(Data in this exercise)

Lemma deliver_correct m v out c s lv ql box rq X :
  ipc_inv s lv ql box rq X → irq_depth c = 0 → m ∈ X → msgs s !! m = Some v → msg_ok v → buffer_ok out →
  wp (deliver m out) (λ r c' s', c' = c ∧ r = received (payload_of v) out ∧ kept s s' ∧
    endpoints s' = endpoints s ∧ ∃ lv', ipc_inv s' lv' ql box rq (X ∖ {[m]})) c s.
Proof.
  intros I Hd Hm Hv [Hlen Hdata] Hout. unfold buffer_ok in Hout. unfold deliver. wp_step. eapply wp_get_msg; [done|]. cbv zeta.
  destruct (Z.ltb_spec KS_IPC_MSG_MAX (m_len v)); [lia|]. unfold KS_IPC_MSG_MAX in *.
  assert (length (take (Z.to_nat (m_len v)) (m_data v)) = Z.to_nat (m_len v)) as El by (rewrite length_take; lia).
  assert (∀ d, d = take (Z.to_nat (m_len v)) (m_data v) ++ drop (Z.to_nat (m_len v)) (ks_data out) →
    mkKsMsg (m_tag v) (m_len v) d = received (payload_of v) out) as Hres.
  { intros d ->. unfold received, payload_of. cbn. rewrite El, Z2Nat.id by lia. done. }
  wp_step. assert (∀ Q, Q (take (Z.to_nat (m_len v)) (m_data v) ++ drop (Z.to_nat (m_len v)) (ks_data out)) c s →
    wp (if 0 <? m_len v then load (copy_bytes (ks_data out) (m_data v) (m_len v)) else ret (ks_data out)) Q c s) as Hcopy.
  { intros Q HQ. destruct (Z.ltb_spec 0 (m_len v)).
    - unfold copy_bytes. rewrite Hdata, Hout.
      destruct (Z.ltb_spec (Z.of_nat 128) (m_len v)); [lia|]. cbn [orb]. by wp_steps.
    - assert (m_len v = 0) as E0 by lia. rewrite E0 in HQ. wp_steps. exact HQ. }
  apply Hcopy. wp_step. eapply wp_mono; [by apply (free_correct m c s lv ql box rq X)|]. cbv beta.
  intros _ c' s' (-> & Hk & He & lv' & I'). wp_steps. split_and!; try done; [by apply Hres|by exists lv'].
Qed.

Lemma inv_sched s lv ql box rq X ss' rq' :
  ipc_inv s lv ql box rq X → sched_inv ss' rq' → bootstrap ss' = bootstrap (ip_sched s) →
  (∀ t, threads ss' !! s_current ss' = Some t → state t = RUNNING) →
  (∀ p, is_Some (threads (ip_sched s) !! p) → is_Some (threads ss' !! p)) →
  ipc_inv (lset sched_lens ss' s) lv ql box rq' X.
Proof.
  intros [] Hs Hb Hr Ht. split; try done. cbn. intros e ep He Hw. rewrite Hb. naive_solver.
Qed.

Lemma wake_idle p t c (ss : sched_state) : threads ss !! p = Some t → p ≠ 0 → state t ≠ BLOCKED →
  cpu_wf c → irq_depth c = 0 → wp (sched_wake p) (λ _ c' ss', c' = c ∧ ss' = ss) c ss.
Proof.
  intros Hp Hp0 Hst Hwf Hd. unfold sched_wake. wp_step. apply wp_assert_thread; [done|].
  destruct (Z.eqb_spec p 0) as [|_]; [done|]. wp_step. apply wp_irq_save. wp_step. eapply wp_get_thread; [done|].
  do 2 wp_step. rewrite bool_decide_false by done. apply wp_irq_restore; done.
Qed.

(** Thread [w] was blocked and is now at the tail of its ready queue, or
    nothing happened. *)
Definition woken (w : Z) (ss : sched_state) (rq : queues) (ss' : sched_state) (rq' : queues) : Prop :=
  match threads ss !! w with
  | Some t => if decide (state t = BLOCKED)
      then (let i := sched_intent_sanitize (th_intent t) in rq' = qset i (rq i ++ [w]) rq) ∧
           state <$> threads ss' !! w = Some READY
      else ss' = ss ∧ rq' = rq
  | None => ss' = ss ∧ rq' = rq
  end.

Lemma only_dom Y (ss ss' : sched_state) p : only_changes Y ss ss' → p ∉ Y → is_Some (threads ss !! p) →
  is_Some (threads ss' !! p).
Proof.
  intros [_ Ho] Hp [t Ht]. specialize (Ho p Hp). unfold erase in Ho. rewrite !lookup_fmap, Ht in Ho.
  destruct (threads ss' !! p); [by eexists|done].
Qed.

Lemma wake_waiter w c s lv ql box rq X :
  ipc_inv s lv ql box rq X → cpu_wf c → irq_depth c = 0 → w ≠ 0 →
  is_Some (threads (ip_sched s) !! w) → w ≠ bootstrap (ip_sched s) →
  wp (zoom sched_lens (sched_wake w)) (λ _ c' s', c' = c ∧
    ∃ ss' rq', s' = lset sched_lens ss' s ∧ woken w (ip_sched s) rq ss' rq' ∧ ipc_inv s' lv ql box rq' X) c s.
Proof.
  intros I Hwf Hd Hw0 [t Ht] Hwb. pose proof (ii_sched _ _ _ _ _ _ I) as Hv. apply wp_zoom. cbn [lget sched_lens].
  unfold woken. rewrite Ht. destruct (decide (state t = BLOCKED)) as [Hb|Hb].
  - assert (w ≠ s_current (ip_sched s)) as Hwc.
    { intros ->. apply (ii_running _ _ _ _ _ _ I) in Ht. congruence. }
    eapply wp_mono; [by eapply (wake_correct w t)|]. cbv beta. intros _ c' ss' (-> & Hcur & Ho & Hpost).
    rewrite decide_True in Hpost by done. destruct Hpost as [Hv' [n Hn]]. split; [done|]. eexists ss', _.
    split_and!; [done|done|by rewrite Hn|]. eapply inv_sched; [done|done|apply Ho| |].
    + rewrite Hcur. intros t' Ht'. assert (s_current (ip_sched s) ∉ [w]) as Hc by (rewrite list_elem_of_singleton; congruence).
      destruct (only_lookup _ _ _ _ _ Ho Hc Ht') as (t0 & Ht0 & ->).
      cbn. by apply (ii_running _ _ _ _ _ _ I).
    + intros p Hp. destruct (decide (p = w)) as [->|]; [by eexists|]. eapply only_dom; [done|by rewrite list_elem_of_singleton|done].
  - eapply wp_mono; [by eapply (wake_idle w t)|]. cbv beta. intros _ c' ss' [-> ->]. split; [done|].
    eexists _, rq. split_and!; [done|done|done|]. by destruct s.
Qed.

(** *** The operations *)

(** The endpoint handle [h] of table [t] gives access to with right [need]. *)
Definition access s (t h need : Z) : ks_ipc_status + Z :=
  match cap_view (ip_cap s) t h with
  | Some (ty, r, e) =>
    if negb (cap_rights_has r need) then inl KS_IPC_ERR_RIGHTS
    else if negb (bool_decide (ty = CAP_TYPE_ENDPOINT)) || (e =? 0) then inl KS_IPC_ERR_INVALID
    else inr e
  | None => inl KS_IPC_ERR_RIGHTS
  end.

Lemma access_correct t tbl h need c s lv ql box rq X :
  ipc_inv s lv ql box rq X → tables (ip_cap s) !! t = Some tbl → 0 ≤ h < 2 ^ 64 →
  wp (endpoint_from_handle t h need) (λ r c' s', c' = c ∧ s' = s ∧ r = access s t h need ∧
    ∀ e, r = inr e → is_Some (endpoints s !! e)) c s.
Proof.
  intros I Ht Hh. unfold access. eapply wp_from_handle; [done|done|done|..].
  - intros r e ep Hv Hr He. rewrite Hv, Hr. cbn [negb].
    rewrite bool_decide_true by done. cbn [negb orb].
    destruct (Z.eqb_spec e 0) as [->|_]; [by destruct (ep_nonnull _ _ _ _ _ _ I 0); [eexists|]|].
    split_and!; try done. intros e' [= <-]. by eexists.
  - intros Hno. destruct (cap_view (ip_cap s) t h) as [[[ty r] ob]|] eqn:Ev; [|done].
    by rewrite (Hno ty r ob).
  - intros ty r ob Hv Hr Hbad. rewrite Hv, Hr. cbn [negb].
    replace (negb (bool_decide (ty = CAP_TYPE_ENDPOINT)) || (ob =? 0)) with true; [done|].
    symmetry. apply orb_true_iff. destruct Hbad as [Hty| ->]; [left|by right].
    by rewrite bool_decide_false by done.
Qed.

Definition ks_msg_ok (msg : ks_ipc_msg) : Prop := 0 ≤ ks_len msg < 2 ^ 32 ∧ length (ks_data msg) = 128%nat.
Definition sent (msg : ks_ipc_msg) : payload := (ks_tag msg, take (Z.to_nat (ks_len msg)) (ks_data msg)).

(** Who waits at [e], and whether it is closed. *)
Definition registered s (e : Z) : option (Z * bool) := (λ ep, (waiting_recv ep, closed ep)) <$> endpoints s !! e.

(** What a send does once the endpoint [e] is known. *)
Definition send_post (e : Z) (msg : ks_ipc_msg) s box rq (st : ks_ipc_status) s' : Prop :=
  ∃ ep, endpoints s !! e = Some ep ∧
  if closed ep then st = KS_IPC_ERR_CLOSED ∧ s' = s
  else st = KS_IPC_OK ∧ ∃ lv' ql' rq',
    ipc_inv s' lv' ql' (on e (box e ++ [sent msg]) box) rq' ∅ ∧
    registered s' e = Some (0, false) ∧
    (if decide (waiting_recv ep = 0) then ip_sched s' = ip_sched s ∧ rq' = rq
     else woken (waiting_recv ep) (ip_sched s) rq (ip_sched s') rq').

Lemma inv_waiter s lv ql box rq X e ep w : ipc_inv s lv ql box rq X → endpoints s !! e = Some ep →
  (w ≠ 0 → is_Some (threads (ip_sched s) !! w) ∧ w ≠ bootstrap (ip_sched s)) →
  ipc_inv (mkIpc (ip_cap s) (ip_sched s) (<[e := mkEp (ep_id ep) (q_head ep) (q_tail ep) w (closed ep)]> (endpoints s))
    (msgs s) (s_endpoint_cache_inited s) (s_ipc_msg_cache_inited s) (s_next_endpoint_id s)) lv ql box rq X.
Proof.
  intros I He Hw. assert (dom (<[e := mkEp (ep_id ep) (q_head ep) (q_tail ep) w (closed ep)]> (endpoints s)) =
    dom (endpoints s)) as Ed by (apply dom_insert_same; by eexists).
  pose proof I as []. split; cbn; try done.
  - by rewrite Ed.
  - intros e' ep' [[<- <-]|[Hne He']]%lookup_insert_Some; [|by apply ii_queue0].
    eapply q_rep_frame; [by apply ii_queue0|done|done|done].
  - intros e' He'%lookup_insert_None. naive_solver.
  - intros t h r e' Hh Hv He'. apply elem_of_dom. rewrite Ed. apply elem_of_dom. by eapply ii_view0.
  - intros e' ep' [[<- <-]|[Hne He']]%lookup_insert_Some; [done|by eapply ii_wait0].
Qed.

Lemma send_tail_correct e ep m v msg c s lv ql box rq :
  ipc_inv s lv ql box rq {[m]} → cpu_wf c → irq_depth c = 0 → endpoints s !! e = Some ep →
  msgs s !! m = Some v → msg_ok v → payload_of v = sent msg →
  wp (flags <- irq_save ;;
      q_push_tail e m ;;;
      ep <- get_ep e ;;
      let w := waiting_recv ep in
      (if negb (w =? 0) then
         set_eps <[e := mkEp (ep_id ep) (q_head ep) (q_tail ep) 0 (closed ep)]> ;;;
         zoom sched_lens (sched_wake w)
       else ret tt) ;;;
      irq_restore flags ;;;
      ret KS_IPC_OK)
    (λ st c' s', c' = c ∧ caps_kept s s' ∧ st = KS_IPC_OK ∧ ∃ ql' rq',
      ipc_inv s' lv ql' (on e (box e ++ [sent msg]) box) rq' ∅ ∧
      registered s' e = Some (0, closed ep) ∧
      (if decide (waiting_recv ep = 0) then ip_sched s' = ip_sched s ∧ rq' = rq
       else woken (waiting_recv ep) (ip_sched s) rq (ip_sched s') rq')) c s.
Proof.
  intros I Hwf Hd He Hv Hok Hp. wp_step. apply wp_irq_save. wp_step.
  eapply wp_mono; [apply (push_correct e ep m v (masked_cpu c) s lv ql box rq); try done; set_solver|]. cbv beta.
  intros _ c' s1 (-> & [Hk Hs1] & (ep1 & Hep1 & Hw1 & Hc1) & I1). rewrite Hp, difference_diag_L in I1.
  assert (endpoints s1 !! e = Some ep1) as He1 by (by rewrite Hep1, lookup_insert_eq).
  wp_step. eapply wp_get_ep; [done|]. cbv zeta. rewrite Hw1. wp_step.
  destruct (decide (waiting_recv ep = 0)) as [E0|Hw0].
  - rewrite E0. change (negb (0 =? 0)) with false. cbv iota. wp_steps. apply wp_irq_restore; [done|]. wp_steps.
    split_and!; try done. eexists _, rq. split_and!; try done. unfold registered. rewrite He1. cbn. by rewrite Hw1, E0, Hc1.
  - destruct (Z.eqb_spec (waiting_recv ep) 0) as [|_]; [done|]. cbn [negb]. unfold set_eps. wp_step. wp_step.
    destruct (ii_wait _ _ _ _ _ _ I e ep He Hw0) as [Hth Hnb].
    pose proof (inv_waiter _ _ _ _ _ _ e ep1 0 I1 He1 ltac:(done)) as I2. set (s2 := mkIpc _ _ _ _ _ _ _) in *.
    eapply wp_mono; [eapply (wake_waiter (waiting_recv ep) (masked_cpu c) s2); [exact I2|by apply masked_cpu_wf|done|done|..]|].
    + unfold s2. cbn. by rewrite Hs1.
    + unfold s2. cbn. by rewrite Hs1.
    + cbv beta. intros _ c' s3 (-> & ss' & rq' & -> & Hwk & I3). wp_step. apply wp_irq_restore; [done|]. wp_steps.
      split_and!; try done. eexists _, rq'. split_and!; [exact I3| |].
      * unfold registered. cbn. rewrite lookup_insert_eq. cbn. by rewrite Hc1.
      * cbn in *. by rewrite Hs1 in Hwk.
Qed.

(End Data in this exercise)

(What the task requires):
Which lines in the listing have the string "Hbad"? Pick them out and copy them.

(Solution for this exercise):
  - intros ty r ob Hv Hr Hbad. rewrite Hv, Hr. cbn [negb].
    symmetry. apply orb_true_iff. destruct Hbad as [Hty| ->]; [left|by right].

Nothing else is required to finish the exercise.